Can a nation so wounded by its divisions survive?

(RNS) For those of a certain age, Thanksgiving week will always be the week President John F. Kennedy was assassinated in Dallas.

In the same way, Sept. 11 will be the day terrorists brought religious extremism to American shores.

Families have memories; schools, towns and states have memories. Every now and then something scars the “national memory,” and we encounter ourselves as a single people. We grieve as one or we celebrate as one.

Those moments are rare, and maybe they should be rare. It would be artificial for a people as divided as we are to pretend to a national consciousness. We don’t agree on the facts, we don’t agree on our own history, we don’t agree on meaning and ethics, we don’t like each other, and we certainly don’t trust each other.

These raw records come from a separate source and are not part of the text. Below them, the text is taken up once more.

(** What the display does to a store whose file is the rendering of
    storable sessions. *)
Lemma show_all_sessions_render
    (leftover : list StudySession -> list StudySession)
    (lf l0 : list StudySession) :
  Forall storable lf ->
  exists l',
    show_all_sessions leftover
      {| session_list := l0; file := Some (render lf) |}
    = (Ok tt, {| session_list := l'; file := Some (render lf) |})
    /\ sort_by_date lf = Ok l'
    /\ Permutation lf l'
    /\ (forall d, List.filter (date_is d) l' = List.filter (date_is d) lf)
    /\ date_sorted l'.
Proof.
  intros Hlf.
  destruct (sort_by_date_ok lf) as (l' & Hsort & Hperm & Hfil & Hs).
  { eapply Forall_impl; [exact Hlf|]. apply storable_has_date. }
  destruct (duration_texts_ok l') as [ts Hts].
  { eapply Permutation_Forall; [exact Hperm|].
    eapply Forall_impl; [exact Hlf|]. now intros ? [_ ?]. }
  exists l'. split; [|auto].
  unfold show_all_sessions, bind. rewrite (load_render lf l0 Hlf).
  unfold _populate_table. cbn [session_list file]. now rewrite Hsort, Hts.
Qed.

(** X11.  The display reorders the store: after [show_all_sessions] on a
    file that holds the records of storable sessions, the list in memory
    is those sessions sorted by date, sessions of the same date keeping
    the order they have in the file, so that [filter_sessions_by_date]
    finds the same sessions as before the sort; the file is not touched.
    The in-memory order is then the date order, not the file order. *)
Theorem display_sorts_the_list
    (leftover : list StudySession -> list StudySession)
    (lf l0 : list StudySession) :
  Forall storable lf ->
  exists l',
    show_all_sessions leftover
      {| session_list := l0; file := Some (render lf) |}
    = (Ok tt, {| session_list := l'; file := Some (render lf) |})
    /\ Permutation lf l'
    /\ date_sorted l'
    /\ (forall d, fst (filter_sessions_by_date d
                         {| session_list := l'; file := Some (render lf) |})
                  = fst (filter_sessions_by_date d
                           {| session_list := lf; file := Some (render lf) |})).
Proof.
  intros Hlf.
  destruct (show_all_sessions_render leftover lf l0 Hlf)
    as (l' & Hrun & _ & Hperm & Hfil & Hs).
  exists l'. repeat split; auto.
  intros d. unfold filter_sessions_by_date, bind, get_list, ret. cbn [fst].
  cbn [session_list]. now rewrite Hfil.
Qed.
(** A piece after the first: glued to what precedes it when it is an index
    or key marker, set after a dot otherwise. *)
Definition flatten_glue (p : string) : string :=
  if isIndex p then p else "." ++ p.

(** The first piece as it is, then every later piece glued or dotted. *)
Definition flatten_spec (path : list string) : string :=
  match flatten_pieces path with
  | [] => ""
  | first :: later => first ++ fold_right String.append "" (map flatten_glue later)
  end.

(* ================================================================== *)
(** ** The accumulator *)

(** [func key(err *FieldError) string]: reads [err.Message] and [err.Details]
    through the pointer, so a nil [err] panics. *)
Definition key (err : option FieldError) : result string :=
  match err with
  | None => Panic NilPointerDereference
  | Some e => Ok (Message e ++ "-" ++ Details e)%string
  end.

(** [key(&err)] for a struct value [err]. *)
Definition key_of (err : FieldError) : string :=
  Message err ++ "-" ++ Details err.

(** The body of the inner loop of [getNormalizedErrors]: the entry [(k, err)]
    of a nested error is merged into, or added to, [errors]. *)
Definition normalize_entry (errors : gomap) (entry : string * FieldError) : gomap :=
  let (k, err) := entry in
  match map_get k errors with
  | Some v => map_set k (set_Paths v (mergePaths (Paths v) (Paths err))) errors
  | None => map_set k err errors
  end.

(** What [getNormalizedErrors] puts into the fresh map before its loop. *)
Definition normalize_leaf (fe : FieldError) : gomap :=
  if String.eqb (Message fe) "" then []
  else
    let err := mkFieldError (Message fe) (Paths fe) (Details fe) [] in
    map_set (key_of err) err [].

Section Accumulator.

Context {rt : GoRuntime}.

(** [func (fe *FieldError) getNormalizedErrors() map[string]FieldError] on a
    receiver that is not nil. *)
Fixpoint getNormalizedErrors (fe : FieldError) : gomap :=
  (fix collect (nested : list (string * FieldError)) (errors : gomap) : gomap :=
     match nested with
     | [] => errors
     | (_, e) :: nested' =>
         collect nested'
           (fold_left normalize_entry (map_range (getNormalizedErrors e)) errors)
     end) (errors fe) (normalize_leaf fe).

(** The loop of [getNormalizedErrors] over the nested errors, on its own. *)
Fixpoint collect_nested (nested : list (string * FieldError)) (errors : gomap)
  : gomap :=
  match nested with
  | [] => errors
  | (_, e) :: nested' =>
      collect_nested nested'
        (fold_left normalize_entry (map_range (getNormalizedErrors e)) errors)
  end.

(** [getNormalizedErrors] on any receiver: the nil map for the nil pointer. *)
Definition getNormalizedErrors_ptr (fe : option FieldError) : nilable_map :=
  match fe with
  | None => None
  | Some fe' => Some (getNormalizedErrors fe')
  end.

(** The body of the loop of [Also] for one argument [e], on the map
    [newErrs.errors]. *)
Definition Also_arg (newErrs_errors : nilable_map) (e : option FieldError)
  : result nilable_map :=
  k <- key e ;;
  match nilable_get k newErrs_errors with
  | Some err =>
      let newErr := err in
      nilable_set k (set_Paths newErr (mergePaths (Paths newErr) (Paths err)))
                  newErrs_errors
  | None =>
      (* [err] is the zero value here *)
      nilable_set k zeroFieldError newErrs_errors
  end.

Fixpoint Also_args (newErrs_errors : nilable_map) (errs : list (option FieldError))
  : result nilable_map :=
  match errs with
  | [] => Ok newErrs_errors
  | e :: errs' =>
      m <- Also_arg newErrs_errors e ;;
      Also_args m errs'
  end.

(** [func (fe *FieldError) Also(errs ...*FieldError) *FieldError].  The map
    of the accumulator returned is stored in the order in which a later
    [range] visits it. *)
Definition Also (fe : option FieldError) (errs : list (option FieldError))
  : result (option FieldError) :=
  let newErrs_errors :=
    match fe with
    | None => None                          (* the map of [&FieldError{}] *)
    | Some _ => getNormalizedErrors_ptr fe  (* [if fe != nil] *)
    end in
  m <- Also_args newErrs_errors errs ;;
  if (nilable_len m =? 0)%nat then Ok None
  else
    match m with
    | None => Ok None
    | Some entries => Ok (Some (mkFieldError "" [] "" (map_range entries)))
    end.

(** The body of the loop of [ViaField] for one normalized error [e]. *)
Definition ViaField_entry (prefix : list string)
  (newErr : result (option FieldError)) (entry : string * FieldError)
  : result (option FieldError) :=
  acc <- newErr ;;
  let e := snd entry in
  let newPaths := map (fun oldPath => flatten (prefix ++ [oldPath])) (Paths e) in
  Also acc [Some (set_Paths e newPaths)].

(** [func (fe *FieldError) ViaField(prefix ...string) *FieldError]. *)
Definition ViaField (fe : option FieldError) (prefix : list string)
  : result (option FieldError) :=
  match fe with
  | None => Ok None
  | Some fe' =>
      fold_left (ViaField_entry prefix)
                (map_range (getNormalizedErrors fe'))
                (Ok (Some zeroFieldError))
  end.

(** [func (fe *FieldError) ViaIndex(index int) *FieldError]. *)
Definition ViaIndex (fe : option FieldError) (index : Z)
  : result (option FieldError) :=
  ViaField fe [asIndex index].
(** The four outcomes of one call of [_decodeFunction]. *)
Inductive decode_outcome (chunk : RTCEncodedVideoFrame) (this : E2EEcontext)
  : E2EEcontext * list Event -> Prop :=
| DecodeNoKey :
    ring_at (_cryptoKeyRing this) (decode_keyIndex (data chunk)) = None ->
    decode_outcome chunk this (this, [Enqueue chunk])
| DecodeShort k :
    ring_at (_cryptoKeyRing this) (decode_keyIndex (data chunk)) = Some k ->
    Js.byteLength (data chunk)
      < unencryptedBytes (decode_chunkType (data chunk)) + ivLength + 1 ->
    decode_outcome chunk this (this, [RangeError])
| DecodeRejected k :
    ring_at (_cryptoKeyRing this) (decode_keyIndex (data chunk)) = Some k ->
    unencryptedBytes (decode_chunkType (data chunk)) + ivLength + 1
      <= Js.byteLength (data chunk) ->
    decrypt k (decode_iv (data chunk)) (decode_cipherText (data chunk)) = None ->
    decode_outcome chunk this
      (this, [SubtleDecrypt k (decode_iv (data chunk)) (decode_cipherText (data chunk));
              LoggerError Rejection])
| DecodeDecrypted k pt :
    ring_at (_cryptoKeyRing this) (decode_keyIndex (data chunk)) = Some k ->
    unencryptedBytes (decode_chunkType (data chunk)) + ivLength + 1
      <= Js.byteLength (data chunk) ->
    decrypt k (decode_iv (data chunk)) (decode_cipherText (data chunk)) = Some pt ->
    decode_outcome chunk this
      (this, [SubtleDecrypt k (decode_iv (data chunk)) (decode_cipherText (data chunk));
              Enqueue (with_data chunk
                (take (Z.to_nat (unencryptedBytes (decode_chunkType (data chunk))))
                   (data chunk)
                 ++ pt
                 ++ replicate
                      (Z.to_nat (10 - unencryptedBytes (decode_chunkType (data chunk))))
                      x00))]).
(** A list of this many indices takes a few megabytes, less than one rendered
    page.  Whether a longer list can be built depends on the memory of the
    machine, which is not modelled: the properties that say a range is
    converted are stated up to this length. *)
Definition SHORT_LIST : Z := 2 ^ 20.

Section PyList.
Context {A : Type}.

(** [len(l)] *)
Definition len (l : list A) : Z := Z.of_nat (length l).

(** The position [l[i]] denotes: a negative index counts from the end. *)
Definition py_pos (l : list A) (i : Z) : option nat :=
  if 0 <=? i
  then (if i <? len l then Some (Z.to_nat i) else None)
  else (if 0 <=? len l + i then Some (Z.to_nat (len l + i)) else None).

(** [l[i]], raising IndexError out of range. *)
Definition py_get (l : list A) (i : Z) : result A :=
  match py_pos l i with
  | Some n => of_option IndexError (l !! n)
  | None => Raise IndexError
  end.

(** [l[i] = x] *)
Definition py_set (l : list A) (i : Z) (x : A) : result (list A) :=
  match py_pos l i with
  | Some n => Ok (<[n := x]> l)
  | None => Raise IndexError
  end.

(** [l.insert(i, x)] once the index is a machine index: it is clamped to
    the ends of the list. *)
Definition ins1 (l : list A) (i : Z) (x : A) : list A :=
  let j := if i <? 0 then Z.max 0 (len l + i) else Z.min i (len l) in
  take (Z.to_nat j) l ++ x :: drop (Z.to_nat j) l.

(** The index of [l.insert(i, x)] converts to a machine index.  A list holds
    at most [PY_SSIZE_T_MAX] items, so an index from [- len l] to [len l]
    always does. *)
Definition insertable (l : list A) (i : Z) : bool :=
  fits_ssize_t i || ((- len l <=? i) && (i <=? len l)).

(** [l.insert(i, x)]: an index that does not convert raises OverflowError. *)
Definition py_insert (l : list A) (i : Z) (x : A) : result (list A) :=
  if insertable l i then Ok (ins1 l i x) else Raise OverflowError.

(** [l[i], l[j] = l[j], l[i]]: the right-hand side is read first. *)
Definition py_swap (l : list A) (i j : Z) : result (list A) :=
  a <-! py_get l j;
  b <-! py_get l i;
  l1 <-! py_set l i a;
  py_set l1 j b.
End PyList.

(** [n] consecutive integers from [a]. *)
Fixpoint count_from (a : Z) (n : nat) : list Z :=
  match n with
  | O => []
  | S n' => a :: count_from (a + 1) n'
  end.

(** [range(a, b)] *)
Definition py_range (a b : Z) : list Z := count_from a (Z.to_nat (b - a)).

(** ** Python strings *)

Definition str : Type := list ascii.

Definition code (c : ascii) : Z := Z.of_nat (nat_of_ascii c).

(** [c.isspace()] for a code point below 256. *)
Definition is_space (c : ascii) : bool :=
  let n := code c in
  ((9 <=? n) && (n <=? 13)) || ((28 <=? n) && (n <=? 32))
  || (n =? 133) || (n =? 160).

Definition is_digit (c : ascii) : bool :=
  let n := code c in (48 <=? n) && (n <=? 57).

Definition digit_val (c : ascii) : Z := code c - 48.

Fixpoint lstrip (s : str) : str :=
  match s with
  | [] => []
  | c :: s' => if is_space c then lstrip s' else s
  end.

(** [s.strip()] *)
Definition strip (s : str) : str := rev (lstrip (rev (lstrip s))).

(** [s.split(sep)] for a one-character separator: always at least one piece. *)
Fixpoint split (sep : ascii) (s : str) : list str :=
  match s with
  | [] => [[]]
  | c :: s' =>
      if Ascii.eqb c sep then [] :: split sep s'
      else match split sep s' with
           | p :: ps => (c :: p) :: ps
           | [] => [[c]]
           end
  end.

(** [sep in s] *)
Definition contains (sep : ascii) (s : str) : bool :=
  existsb (Ascii.eqb sep) s.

Now, to echo President Abraham Lincoln at Gettysburg 151 years ago, we are met on a great battlefield of the wars we wage against each other. It isn’t a field in central Pennsylvania. It is the nation itself.

Cities are set to explode over worsening racial injustice and police misconduct. Football players get a free pass on domestic violence. Colleges shrug off epidemics of rape and cheating.

Banks and a small moneyed set wage unrelenting war on their fellow Americans. Descendants of immigrants turn against new arrivals and call it patriotism. Large companies like General Motors sell defective products. Lobbyists control our legislators, and they in turn deny votes and basic rights to certain citizens.

The question, then, is the one President Lincoln posed: Can a nation so wounded by its divisions, hatreds and manipulated fears survive? Are we setting the stage for even more repressive surveillance, even worse predations by the government-owning few, even more weapons in unstable hands, even worse despair among the many?

Lincoln’s answer was to stand on the battlefield itself, just months after blood started soaking into its soil. I think that must be our answer, too.

We must not give in to seasonal jollity, to the annual pretense that everything is fine and that what isn’t fine can be made fine by shopping at Target. We must stand on the battlefield itself — the streets of Ferguson, Mo., the hiring line when a job opens, a health clinic when battered and raped women show up for help, a voting station when the brown and black are turned away by clever stratagems — and there on the battlefield to see the wounded.

On this battlefield, where many live daily but which the privileged few can’t imagine from inside their distorted-reality bubble, we must ask who we are. Not what advertisers say we are, but who we actually are.

Are we in the crucial stages of becoming a peasant society, where a few live large and the rest fight for scraps? Or are we a “land of the free and home of the brave” that has temporarily lost its way and allowed our fears and greed to discourage our common sense?

This is precisely the world that Jesus was born into. We know where his loyalties lay. We who claim his name need to get out of the checkout lane at Target and onto the battlefield where our future is being worked out.